As a step in the right direction, the Biden Administration can resume and significantly improve the domestic Open Government Partnership (OGP) process, alongside civil society advocates as partners outside of government. A revived OGP process could help achieve vital, timely reforms related to democracy, disclosure, data, justice, global commitments and more.
The opportunity to revitalize OGP comes in the immediate shadow of numerous, unprecedented threats to American democracy under four years of the Trump administration, culminating in the attempted overturning of the 2020 election. The past four years saw challenges to governance rules or norms long taken for granted, including basic asset disclosure, overt conflicts of interest, Justice Department-driven attacks on civil liberties, and more. Unsurprisingly, during much of this time, the U.S. domestic OGP process was largely dormant, particularly over the last two years. This period followed a mixed set of results from OGP action plans under the prior Obama administration which resulted in some notable reforms, but lacked a robust, participatory co-creation process.
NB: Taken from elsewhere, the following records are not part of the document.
(* ===== verification/LockFacts.v ===== *)
(** * Device locks run by one goroutine

    [quiet]: no mutex is held and the [locks] map is well-formed.  From a quiet
    state a function that takes a device lock does exactly what its body does,
    and ends quiet: it neither blocks nor panics. *)
From S2P Require Import Prelude Types Errors StoreSpec Transport Xochimilco Prog.
From S2P Require Import ProgFacts Manager.

(** Every mutex of the map was allocated, and no two devices share one. *)
Record locks_wf (lk : lockstate) : Prop := {
  locks_allocated dev m :
    locks lk !! dev = Some m → ∃ n, m = DeviceMu n ∧ (n < next_mutex lk)%N;
  locks_inj dev1 dev2 m :
    locks lk !! dev1 = Some m → locks lk !! dev2 = Some m → dev1 = dev2 }.

Definition quiet (lk : lockstate) : Prop := locks_wf lk ∧ held lk = ∅.

Lemma fresh_locks_quiet : quiet fresh_locks.
Proof. split; [split; done|done]. Qed.

(** The [locks] map after [deviceLock dev] and the mutex it returns. *)
Definition device_mutex (dev : Device) (lk : lockstate) : mutex :=
  default (DeviceMu (next_mutex lk)) (locks lk !! dev).
Definition with_device (dev : Device) (lk : lockstate) : lockstate :=
  match locks lk !! dev with
  | Some _ => lk
  | None => MkLocks (<[dev := DeviceMu (next_mutex lk)]> (locks lk))
              (N.succ (next_mutex lk)) (held lk)
  end.

Lemma with_device_wf dev lk : locks_wf lk → locks_wf (with_device dev lk).
Proof.
  intros [Hal Hinj]. unfold with_device. destruct (locks lk !! dev) eqn:Hdev; [done|].
  split; simpl.
  - intros dev' m. rewrite lookup_insert. case_decide.
    + intros [= <-]. eexists. split; [done|]. lia.
    + intros (n & -> & Hn)%Hal. exists n. split; [done|]. lia.
  - intros dev1 dev2 m. rewrite !lookup_insert. do 2 case_decide; subst; try done.
    + intros [= <-] (n & [= <-] & Hn)%Hal. lia.
    + intros (n & -> & Hn)%Hal [= <-]. lia.
    + apply Hinj.
Qed.

Lemma locks_wf_held lk h :
  locks_wf lk → locks_wf (MkLocks (locks lk) (next_mutex lk) h).
Proof. intros [Hal Hinj]. by split. Qed.

Section Locks.
Context `{GC : GoCrypto} {X : Xochimilco} {T : Transport} {ST : Store}.
Implicit Types w : world.

Lemma run_deviceLock dev w :
  LocksMu ∉ held (w_lk w) →
  ∃ lk', run (deviceLock dev) w = Done (device_mutex dev (w_lk w)) (MkWorld (w_data w) lk') ∧
    locks lk' = locks (with_device dev (w_lk w)) ∧
    next_mutex lk' = next_mutex (with_device dev (w_lk w)) ∧
    held lk' = held (w_lk w).
Proof.
  destruct w as [d [ls n h]]. simpl. intros Hfree.
  unfold deviceLock, Lock, Unlock, device_mutex, with_device. simpl.
  rewrite decide_False by done. simpl. destruct (ls !! dev) as [m|]; simpl.
  all: rewrite decide_True by set_solver; simpl.
  all: eexists; split_and!; [done..|simpl; set_solver].
Qed.

(** The rule for a locked section run alone. *)
Lemma wpr_with_deviceLock {A} dev (body : prog baseE A) Q w :
  quiet (w_lk w) →
  wp body (λ a d', ∀ lk', quiet lk' → Q a (MkWorld d' lk')) (w_data w) →
  wpr (with_deviceLock dev body) Q w.
Proof.
  intros [Hwf Hheld] HQ. unfold with_deviceLock. apply wpr_bind.
  destruct (run_deviceLock dev w) as (lk1 & Hrun & Hl & Hn & Hh); [set_solver|].
  unfold wpr at 1. rewrite Hrun. unfold wpr. rewrite run_Lock by set_solver.
  rewrite run_bind, run_lift. cbv beta iota. rewrite run_Unlock by set_solver.
  apply HQ. split.
  - destruct lk1 as [l1 n1 h1]. simpl in *. subst l1 n1.
    apply (locks_wf_held (with_device dev (w_lk w))). by apply with_device_wf.
  - simpl. set_solver.
Qed.
End Locks.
To help provide a path forward on revitalizing OGP as a means to more responsive and democratic governance, the author spoke to 50 American civil society leaders working on a variety of issues — democracy reform, justice, climate, and anti-corruption — on what it would take to make OGP a vital reform process in the United States.
This report focuses on five recommended principles for an effective new process – “OPALS: ”ownership, participation, ambition, looped feedback, and synchronization. It also offers five promising policy areas, which could become commitments for the next US OGP national action plan.